Een echte kickbokstraining is het niet, volgens Djurdjevic. De leerlingen mogen maar een paar minuten lang stoten met handschoenen aan. Er is nu eenmaal veel tijd nodig om aan andere problemen te werken, zoals aan hun concentratievermogen. Djurdjevic stelt ze op tegen de wand en zegt dat ze moeten rennen als hij ‘Go!’ roept. Hij zegt ‘Ja!’ en de kinderen sprinten weg. ‘Dat was niet de bedoeling, want je mag alleen rennen als ik ‘Go!’ zeg’, benadrukt Djurdjevic. Hij herhaalt de grap nog een paar keer met ‘Nu!’, ‘Gaan!’ en ‘Rennen!’. Karim trapt er keer op keer in.
Bewegingstherapie
Djurdjevic moet toegeven dat hij niet elke agressieve jongere kan helpen. ‘Maar ik heb meer succes dan een gewone hulpverlener.’ Hij houdt de jongeren voor dat hard slaan op een boksbal geen agressie wegneemt. Maar samenwerken, het aangeven van je grenzen en goed leren luisteren komen wel aan de orde in de lessen. ‘Het is een soort bewegingstherapie met een boodschap tussendoor. Soms lopen ze weg omdat ze het niet aankunnen. Dan houd ik de deur dicht en zeg ik: “Op school of stage kun je ook niet weglopen.” Als ik ze daarna hun handschoenen hoor vastmaken om toch verder te trainen, geniet ik. Ze zijn bezig en ze moeten dealen met hun problemen. Bijna alle jongeren hebben er wat aan.’

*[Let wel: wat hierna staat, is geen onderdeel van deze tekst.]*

(* ===== verification/MpscQueue.v ===== *)
(** * The lock-free command queue (core/include/collab/mpsc_queue.h)

    The queue as it is: linked nodes, a shared tail that may lag one node behind,
    hazard pointers, and a consumer that frees retired nodes. Every atomic access is
    one step, and steps of any number of producers and of the one consumer interleave;
    memory is sequentially consistent (the orderings the source names are not
    modelled). Freed addresses may be allocated again. [None] is an access to, or a
    second release of, memory that is not allocated.

    A thread finds its slot in a cache of its own, keyed by the address of the queue; the
    caches outlive the queue. The theorems about the queue assume that no thread's cache
    names its address yet; [reused_address_use_after_free] is what happens otherwise. *)
From S2P Require Import Prelude.
Local Open Scope Z_scope.

Section Queue.
(** [this] is the address of the queue. *)
Context {T : Type} (MaxProducers : nat) (this : Z).

(** [retired_next] is not a field: the list of retired nodes is a list. *)
Record Node := mkNode { nd_data : T; nd_next : option Z }.

(** Where a thread is in [enqueue], with its locals [node], [t] and [t_next]. *)
Inductive ProducerPc :=
| PIdle
| PAcquire (node : Z)
| PLoadTail (node : Z)
| PStoreHazard (node t : Z)
| PCheckTail (node t : Z)
| PLoadNext (node t : Z)
| PSwingNext (node t t_next : Z)
| PLinkNext (node t : Z)
| PSwingNode (node t : Z)
| PClearHazard
| PAborted (node : Z).
(** [pr_slot] is the slot that [hp] refers to, from the first [enqueue] on. *)
Record Producer := mkProducer { pr_slot : option nat; pr_pc : ProducerPc }.

(** [slot_cache_]: queues and slots. *)
Definition SlotCache := list (Z * nat).
Fixpoint find_slot (cache : SlotCache) : option nat :=
  match cache with
  | [] => None
  | (q, s) :: cache => if q =? this then Some s else find_slot cache
  end.

(** Where the consumer is in [try_dequeue] and [try_reclaim_]. *)
Inductive Consumer :=
| CIdle
| CLoadTail (next : Z)
| CSwing (next : Z)
| CTake (next : Z)
| CReclaim
| CScan (used i : nat) (snapshot : list Z)
| CFree (snapshot cur survivors : list Z) (kept : nat).

Record Queue := mkQueue {
  q_heap : gmap Z Node;
  q_tail : Z;
  q_slots_used : nat;
  q_hazards : gmap nat Z;
  q_head : Z;
  q_retired : list Z;
  q_retired_count : nat;
  q_producers : gmap nat Producer;
  q_caches : gmap nat SlotCache;        (* thread_local *)
  q_consumer : Consumer;
}.

(** What a step does to the queue its callers see. *)
Inductive Event := Tau | Enqueued (value : T) | Dequeued (value : T) | Empty.

(** A queue at the address [this], of threads that have used the queues in their caches. *)
Definition new_MPSCQueue (sentinel : Z) (data : T) (caches : gmap nat SlotCache) : Queue :=
  mkQueue {[sentinel := mkNode data None]} sentinel 0 ∅ sentinel [] 0 ∅ caches CIdle.
Definition cache_of (caches : gmap nat SlotCache) (tid : nat) : SlotCache :=
  match caches !! tid with Some cache => cache | None => [] end.

Definition producer (q : Queue) (tid : nat) : Producer :=
  match q_producers q !! tid with Some p => p | None => mkProducer None PIdle end.

Definition goto (q : Queue) (tid : nat) (slot : option nat) (pc : ProducerPc) : Queue :=
  mkQueue (q_heap q) (q_tail q) (q_slots_used q) (q_hazards q) (q_head q) (q_retired q) (q_retired_count q)
    (<[tid := mkProducer slot pc]> (q_producers q)) (q_caches q) (q_consumer q).
Definition with_mem (q : Queue) (heap : gmap Z Node) (tail : Z) : Queue :=
  mkQueue heap tail (q_slots_used q) (q_hazards q) (q_head q) (q_retired q) (q_retired_count q)
    (q_producers q) (q_caches q) (q_consumer q).
Definition with_slots (q : Queue) (used : nat) (hazards : gmap nat Z) : Queue :=
  mkQueue (q_heap q) (q_tail q) used hazards (q_head q) (q_retired q) (q_retired_count q)
    (q_producers q) (q_caches q) (q_consumer q).
Definition with_consumer (q : Queue) (c : Consumer) : Queue :=
  mkQueue (q_heap q) (q_tail q) (q_slots_used q) (q_hazards q) (q_head q) (q_retired q) (q_retired_count q)
    (q_producers q) (q_caches q) c.

Definition with_cache (q : Queue) (tid : nat) (cache : SlotCache) : Queue :=
  mkQueue (q_heap q) (q_tail q) (q_slots_used q) (q_hazards q) (q_head q) (q_retired q) (q_retired_count q)
    (q_producers q) (<[tid := cache]> (q_caches q)) (q_consumer q).

(** [compare_exchange_strong] on the tail. *)
Definition cas_tail (q : Queue) (expected desired : Z) : Queue :=
  if q_tail q =? expected then with_mem q (q_heap q) desired else q.

(** [acquire_slot_]; a slot number out of range aborts the process. *)
Definition acquire_slot (q : Queue) (tid : nat) (node : Z) : Queue :=
  let cache := cache_of (q_caches q) tid in
  match find_slot cache with
  | Some s => goto q tid (Some s) (PLoadTail node)
  | None =>
      let s := q_slots_used q in
      let q := with_slots q (S s) (q_hazards q) in
      if (MaxProducers <=? s)%nat then goto q tid None (PAborted node)
      else goto (with_cache q tid (cache ++ [(this, s)])) tid (Some s) (PLoadTail node)
  end.

(** One step of a thread inside [enqueue]. *)
Definition producer_step (tid : nat) (q : Queue) : option (Queue * Event) :=
  let p := producer q tid in
  match pr_pc p, pr_slot p with
  | PIdle, _ | PAborted _, _ => Some (q, Tau)
  | PAcquire node, _ => Some (acquire_slot q tid node, Tau)
  | _, None => None
  | PLoadTail node, slot => Some (goto q tid slot (PStoreHazard node (q_tail q)), Tau)
  | PStoreHazard node t, Some s =>
      Some (goto (with_slots q (q_slots_used q) (<[s := t]> (q_hazards q))) tid (Some s) (PCheckTail node t), Tau)
  | PCheckTail node t, slot =>
      Some (goto q tid slot (if q_tail q =? t then PLoadNext node t else PLoadTail node), Tau)
  | PLoadNext node t, slot =>
      n ← q_heap q !! t;
      Some (goto q tid slot (match nd_next n with
                             | Some t_next => PSwingNext node t t_next
                             | None => PLinkNext node t
                             end), Tau)
  | PSwingNext node t t_next, slot => Some (goto (cas_tail q t t_next) tid slot (PLoadTail node), Tau)
  | PLinkNext node t, slot =>
      n ← q_heap q !! t;
      match nd_next n with
      | Some _ => Some (goto q tid slot (PLoadTail node), Tau)
      | None =>
          v ← q_heap q !! node;
          Some (goto (with_mem q (<[t := mkNode (nd_data n) (Some node)]> (q_heap q)) (q_tail q))
                     tid slot (PSwingNode node t), Enqueued (nd_data v))
      end
  | PSwingNode node t, slot => Some (goto (cas_tail q t node) tid slot PClearHazard, Tau)
  | PClearHazard, Some s =>
      Some (goto (with_slots q (q_slots_used q) (delete s (q_hazards q))) tid (Some s) PIdle, Tau)
  end.

(** [new Node(std::move(value))] at an address that is not in use. *)
Definition start_enqueue (tid : nat) (value : T) (addr : Z) (q : Queue) : Queue :=
  goto (with_mem q (<[addr := mkNode value None]> (q_heap q)) (q_tail q)) tid
       (pr_slot (producer q tid)) (PAcquire addr).

(** The node at the head leaves the queue. *)
Definition retire_head (q : Queue) (next : Z) : Queue :=
  mkQueue (q_heap q) (q_tail q) (q_slots_used q) (q_hazards q) next
    (q_head q :: q_retired q) (S (q_retired_count q)) (q_producers q) (q_caches q)
    (if (2 * MaxProducers <=? S (q_retired_count q))%nat then CReclaim else CIdle).

(** One step of the consumer; at [CIdle] it is the first of a call to
    [try_dequeue]. *)
Definition consumer_step (q : Queue) : option (Queue * Event) :=
  match q_consumer q with
  | CIdle =>
      n ← q_heap q !! q_head q;
      match nd_next n with
      | None => Some (q, Empty)
      | Some next => Some (with_consumer q (CLoadTail next), Tau)
      end
  | CLoadTail next => Some (with_consumer q (if q_tail q =? q_head q then CSwing next else CTake next), Tau)
  | CSwing next => Some (with_consumer (cas_tail q (q_head q) next) (CTake next), Tau)
  | CTake next =>
      n ← q_heap q !! next;
      Some (retire_head q next, Dequeued (nd_data n))
  | CReclaim => Some (with_consumer q (CScan (Nat.min (q_slots_used q) MaxProducers) 0 []), Tau)
  | CScan used i snapshot =>
      if (i <? used)%nat then
        Some (with_consumer q (CScan used (S i) (match q_hazards q !! i with
                                                 | Some p => snapshot ++ [p] | None => snapshot end)), Tau)
      else Some (with_consumer q (CFree snapshot (q_retired q) [] 0), Tau)
  | CFree snapshot [] survivors kept =>
      Some (mkQueue (q_heap q) (q_tail q) (q_slots_used q) (q_hazards q) (q_head q) survivors kept
              (q_producers q) (q_caches q) CIdle, Tau)
  | CFree snapshot (cur :: rest) survivors kept =>
      if bool_decide (cur ∈ snapshot) then
        Some (with_consumer q (CFree snapshot rest (cur :: survivors) (S kept)), Tau)
      else
        _ ← q_heap q !! cur;
        Some (with_consumer (with_mem q (delete cur (q_heap q)) (q_tail q)) (CFree snapshot rest survivors kept), Tau)
  end.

Djurdjevic complimenteert Nourredine omdat hij er vandaag voor het eerst in weken weer is. Dat hij geen sportkleren aanheeft, neemt de trainer op de koop toe: ‘Een gewone kickbokstrainer had hem al lang naar huis gestuurd.’ Nourredine klaagt over de ‘shit aan zijn hoofd’. Hij zit met hangende schouders op een bankje. ‘Ik zit nu bij de GGZ voor mijn woedeaanvals’, zegt hij.

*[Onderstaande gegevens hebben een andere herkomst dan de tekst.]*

(* ===== verification/ThreadPool.v ===== *)
(** * The thread pool (core/include/collab/thread_pool.h,
    core/src/thread_pool.cpp)

    A task is any value; what matters is when a worker takes it and when it has run
    it. Every critical section and every atomic operation is a step. A task that
    throws counts as run, as in the code. A worker that finds no task sleeps on the
    condition variable; it looks at the queue and falls asleep in one critical section, and
    goes on when it is notified, when it is asked to stop, or for no reason. [submit] is
    two steps, since it notifies after it has released the lock. The workers are asked to
    stop all at once; the code asks and joins one after the other. *)
From S2P Require Import Prelude.
Local Open Scope Z_scope.

(** ** Fair rounds

    A run in rounds. [bounded s n]: at most [n] units of work are left in [s]; [helpful k
    s]: the next turn of the participant [k] does one, and stays one until it is taken or
    somebody else did one. *)
Section Fair.
Context {State T K : Type} `{EqDecision K} (turn : T -> State -> State) (key : T -> option K).
Context (needed : K -> Prop) (bounded : State -> nat -> Prop) (finished : State -> Prop) (helpful : K -> State -> Prop).
Context (Hkey : forall k, needed k -> exists t, key t = Some k).
Context (Hkeep : forall t s n, bounded s n -> bounded (turn t s) n).
Context (Hhelp : forall s n, bounded s n -> finished s \/ exists k, needed k /\ helpful k s).
Context (Hturn : forall t s n k, bounded s n -> helpful k s ->
  (key t <> Some k /\ helpful k (turn t s)) \/ exists m, (m < n)%nat /\ bounded (turn t s) m).
Context (Hfinished : forall t s n, bounded s n -> finished s -> finished (turn t s)).

Definition turns (ts : list T) (s : State) : State := foldl (fun s t => turn t s) s ts.
(** Everybody who is needed has a turn in the round. *)
Definition fair (ts : list T) : Prop := forall k, needed k -> exists t, t ∈ ts /\ key t = Some k.

Lemma turns_keep ts s n : bounded s n -> bounded (turns ts s) n.
Proof. revert s. induction ts as [|t ts IH]; intros s H; [exact H|]. apply IH, Hkeep, H. Qed.
Lemma turns_finished ts s n : bounded s n -> finished s -> finished (turns ts s).
Proof. revert s. induction ts as [|t ts IH]; intros s B H; [done|]. apply IH; [by apply Hkeep|by apply (Hfinished t s n)]. Qed.
Lemma round_progress ts s n k :
  bounded s n -> helpful k s -> (exists t, t ∈ ts /\ key t = Some k) ->
  exists m, (m < n)%nat /\ bounded (turns ts s) m.
Proof.
  revert s. induction ts as [|t ts IH]; intros s B H (t0 & Hin & E); [by apply elem_of_nil in Hin|].
  destruct (Hturn t s n k B H) as [[Hne H']|(m & Hm & B')].
  - apply IH; [by apply Hkeep|exact H'|]. exists t0. split; [|done]. by apply elem_of_cons in Hin as [->|].
  - exists m. split; [done|]. apply (turns_keep ts (turn t s)), B'.
Qed.
Lemma fair_rounds rounds s n :
  bounded s n -> Forall fair rounds -> (n <= length rounds)%nat -> finished (turns (concat rounds) s).
Proof.
  revert s n. induction rounds as [|ts rounds IH]; intros s n B F Hn.
  - assert (n = 0%nat) as -> by (cbn in Hn; lia). destruct (Hhelp s 0 B) as [?|(k & Hk & H)]; [done|].
    destruct (Hkey k Hk) as [t Ht]. destruct (Hturn t s 0 k B H) as [[Hne _]|(m & Hm & _)]; [done|lia].
  - apply Forall_cons in F as [F1 F]. cbn. unfold turns. rewrite foldl_app. fold (turns ts s).
    destruct (Hhelp s n B) as [Hf|(k & Hk & H)].
    + apply (turns_finished (concat rounds) _ n); [by apply turns_keep|by eapply turns_finished].
    + destruct (round_progress ts s n k B H (F1 k Hk)) as (m & Hm & B'). apply (IH _ m B' F). cbn in Hn. lia.
Qed.
End Fair.

Section Pool.
Context {T : Type}.

(** Where a worker is in its loop: before it looks at the queue, on the condition
    variable, with a task. *)
Inductive Worker :=
| Waiting
| Asleep
| Taken (task : T)
| Running (task : T)
| Done
| Exited.

(** [tp_notifies]: how many calls of [submit] have still to notify. [tp_submitted],
    [tp_taken] and [tp_run] record what has happened, in order. *)
Record ThreadPool := mkThreadPool {
  tp_tasks : list T;
  tp_active_tasks : Z;
  tp_workers : list Worker;
  tp_stop : bool;
  tp_notifies : nat;
  tp_submitted : list T;
  tp_taken : list T;
  tp_run : list T;
}.

Definition new_ThreadPool (num_threads : nat) : ThreadPool :=
  mkThreadPool [] 0 (replicate num_threads Waiting) false 0 [] [] [].

(** [submit]: the critical section, and [notify_one]. *)
Definition push (p : ThreadPool) (task : T) : ThreadPool :=
  mkThreadPool (tp_tasks p ++ [task]) (tp_active_tasks p) (tp_workers p) (tp_stop p) (S (tp_notifies p))
    (tp_submitted p ++ [task]) (tp_taken p) (tp_run p).

Definition is_asleep (w : Worker) : bool := match w with Asleep => true | _ => false end.
(** The system picks one of the sleeping threads, if there is one. *)
Definition wake_one (pick : nat) (ws : list Worker) : list Worker :=
  match ws !! pick with
  | Some Asleep => <[pick := Waiting]> ws
  | _ => match list_find (fun w => is_asleep w = true) ws with
         | Some (i, _) => <[i := Waiting]> ws
         | None => ws
         end
  end.
Definition notify_one (pick : nat) (p : ThreadPool) : ThreadPool :=
  match tp_notifies p with
  | O => p
  | S k => mkThreadPool (tp_tasks p) (tp_active_tasks p) (wake_one pick (tp_workers p)) (tp_stop p) k
             (tp_submitted p) (tp_taken p) (tp_run p)
  end.

(** The predicate [wait_idle] waits for. *)
Definition idle (p : ThreadPool) : bool :=
  match tp_tasks p with [] => tp_active_tasks p =? 0 | _ => false end.

(** The destruction of the workers asks each of them to stop, and wakes it. *)
Definition wake_up (w : Worker) : Worker := match w with Asleep => Waiting | w => w end.
Definition request_stop (p : ThreadPool) : ThreadPool :=
  mkThreadPool (tp_tasks p) (tp_active_tasks p) (wake_up <$> tp_workers p) true (tp_notifies p)
    (tp_submitted p) (tp_taken p) (tp_run p).

Definition set_worker (p : ThreadPool) (i : nat) (w : Worker) (active : Z) : ThreadPool :=
  mkThreadPool (tp_tasks p) active (<[i := w]> (tp_workers p)) (tp_stop p) (tp_notifies p)
    (tp_submitted p) (tp_taken p) (tp_run p).

(** One step of worker [i]; a worker that sleeps or has left takes none. *)
Definition worker (i : nat) (p : ThreadPool) : ThreadPool :=
  match tp_workers p !! i with
  | Some Waiting =>
      match tp_tasks p with
      | task :: tasks =>
          mkThreadPool tasks (tp_active_tasks p) (<[i := Taken task]> (tp_workers p)) (tp_stop p) (tp_notifies p)
            (tp_submitted p) (tp_taken p ++ [task]) (tp_run p)
      | [] => set_worker p i (if tp_stop p then Exited else Asleep) (tp_active_tasks p)
      end
  | Some (Taken task) => set_worker p i (Running task) (tp_active_tasks p + 1)
  | Some (Running task) =>
      mkThreadPool (tp_tasks p) (tp_active_tasks p) (<[i := Done]> (tp_workers p)) (tp_stop p) (tp_notifies p)
        (tp_submitted p) (tp_taken p) (tp_run p ++ [task])
  | Some Done => set_worker p i Waiting (tp_active_tasks p - 1)
  | Some Asleep | Some Exited | None => p
  end.
(** Worker [i] wakes up for no reason. *)
Definition wake (i : nat) (p : ThreadPool) : ThreadPool :=
  match tp_workers p !! i with
  | Some Asleep => set_worker p i Waiting (tp_active_tasks p)
  | _ => p
  end.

Op de vraag wat hij doet als iemand hem uitscheldt, zegt Nourredine koel en emotieloos: ‘Dan krijgt -ie er een op zijn oor.’ En wie dan terugslaat kan nog meer klappen van Nourredine verwachten. De jongen zegt minder vaak te vechten dan vroeger, maar volgens Djurdjevic heeft Nourredine weinig resultaat geboekt in het halfjaar dat hij bokst. ‘Zo zie je maar dat kickboksen niet alleen maar success story’s oplevert.’
Toch vindt de trainer vechtsport het beste middel omdat het de jongeren aantrekt. ‘Het is de honing die ze lokt. Na afloop praat ik wel met een of twee van hen over hun problemen, maar dat duurt niet langer dan tien minuten. Anders ben je ze zo weer kwijt.’
Suikerfeest
Wat wil Djurdjevic bereiken met een geval als Nourredine? ‘Ik ga ook voor hem een volgende vechtsportclub zoeken, en ik hoop dat hij het volhoudt. Hij heeft iets in zijn brain, dus zonder psychologische begeleiding redt hij het niet. Hij zal niet al zijn woede kwijtraken, maar als hij af en toe een belediging van zich af laat glijden, dan is dat winst.’
‘Ben je er komende zondag?’, vraagt Djurdjevic. ‘Weet ik niet’, zegt Nourredine. ‘Misschien is het zondag Suikerfeest, misschien maandag. Dat moeten ze nog uitrekenen.’ Djurdjevic vraagt zijn telefoonnummer en checkt het door hem meteen te bellen tijdens het opslaan. De trainer wil hem per se bij de groep houden. Morgen kan Nourredine een telefoontje verwachten.
Om privacyredenen zijn de namen van Nourredine, Karim en Michelle gefingeerd.